» **Work item**:
Each line below should be written out exactly, with none skipped.

[Dataset entries]
Section key.
Context `{Float32, !AiJson, RuneFold, GoURL}.
Variables (exchange exchange' : nat -> HttpRequest -> HttpReply) (p p' : OpenAI).
(** Two providers that differ in their key, and servers that do not answer by it. *)
Hypothesis same_url : oa_baseURL p = oa_baseURL p'.
Hypothesis same_model : oa_model p = oa_model p'.
Hypothesis same_answers : forall n r r', body_of r = body_of r' -> exchange n r = exchange' n r'.

(** Runs alike, up to the credential of the requests. *)
Definition alike {A} (m m' : act Wire ai_err A) : Prop := forall s s', map body_of s = map body_of s' ->
  (m s).1 = (m' s').1 /\ map body_of (m s).2 = map body_of (m' s').2.

Lemma alike_ret {A} (x : A) : alike (act_ret x) (act_ret x).
Proof. by intros s s' Hs. Qed.
Lemma alike_fail {A} e : alike (A := A) (act_fail e) (act_fail e).
Proof. by intros s s' Hs. Qed.
Lemma alike_bind {A B} (m m' : act Wire ai_err A) (f f' : A -> act Wire ai_err B) :
  alike m m' -> (forall a, alike (f a) (f' a)) -> alike (act_bind m f) (act_bind m' f').
Proof.
  intros Hm Hf s s' Hs. specialize (Hm s s' Hs). unfold act_bind. destruct (m s) as [r w], (m' s') as [r' w']. simpl in Hm. destruct Hm as [<- Hw].
  destruct r as [a|e]; [by apply Hf|done].
Qed.
Lemma alike_post {A} path body (decode : string -> option A) : alike (post exchange p path body decode) (post exchange' p' path body decode).
Proof.
  unfold post. cbv zeta. rewrite same_url. destruct (bool_decide _); [|apply alike_fail]. apply alike_bind.
  - intros s s' Hs. unfold http_do. simpl. split; [|by rewrite Hs]. f_equal.
    apply (f_equal length) in Hs. rewrite !length_map in Hs. rewrite Hs. by apply same_answers.
  - intros [msg|msg|status raw]; try apply alike_fail. destruct (negb _); [|apply alike_fail]. destruct (_ =? _)%Z; [|apply alike_fail].
    destruct (decode raw); [apply alike_ret|apply alike_fail].
Qed.

Abbreviation openai exchange p := (OpenAICompatibleProvider exchange p).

» **Exercise result**:
Section key.
Context `{Float32, !AiJson, RuneFold, GoURL}.
Variables (exchange exchange' : nat -> HttpRequest -> HttpReply) (p p' : OpenAI).
(** Two providers that differ in their key, and servers that do not answer by it. *)
Hypothesis same_url : oa_baseURL p = oa_baseURL p'.
Hypothesis same_model : oa_model p = oa_model p'.
Hypothesis same_answers : forall n r r', body_of r = body_of r' -> exchange n r = exchange' n r'.

(** Runs alike, up to the credential of the requests. *)
Definition alike {A} (m m' : act Wire ai_err A) : Prop := forall s s', map body_of s = map body_of s' ->
  (m s).1 = (m' s').1 /\ map body_of (m s).2 = map body_of (m' s').2.

Lemma alike_ret {A} (x : A) : alike (act_ret x) (act_ret x).
Proof. by intros s s' Hs. Qed.
Lemma alike_fail {A} e : alike (A := A) (act_fail e) (act_fail e).
Proof. by intros s s' Hs. Qed.
Lemma alike_bind {A B} (m m' : act Wire ai_err A) (f f' : A -> act Wire ai_err B) :
  alike m m' -> (forall a, alike (f a) (f' a)) -> alike (act_bind m f) (act_bind m' f').
Proof.
  intros Hm Hf s s' Hs. specialize (Hm s s' Hs). unfold act_bind. destruct (m s) as [r w], (m' s') as [r' w']. simpl in Hm. destruct Hm as [<- Hw].
  destruct r as [a|e]; [by apply Hf|done].
Qed.
Lemma alike_post {A} path body (decode : string -> option A) : alike (post exchange p path body decode) (post exchange' p' path body decode).
Proof.
  unfold post. cbv zeta. rewrite same_url. destruct (bool_decide _); [|apply alike_fail]. apply alike_bind.
  - intros s s' Hs. unfold http_do. simpl. split; [|by rewrite Hs]. f_equal.
    apply (f_equal length) in Hs. rewrite !length_map in Hs. rewrite Hs. by apply same_answers.
  - intros [msg|msg|status raw]; try apply alike_fail. destruct (negb _); [|apply alike_fail]. destruct (_ =? _)%Z; [|apply alike_fail].
    destruct (decode raw); [apply alike_ret|apply alike_fail].
Qed.

Abbreviation openai exchange p := (OpenAICompatibleProvider exchange p).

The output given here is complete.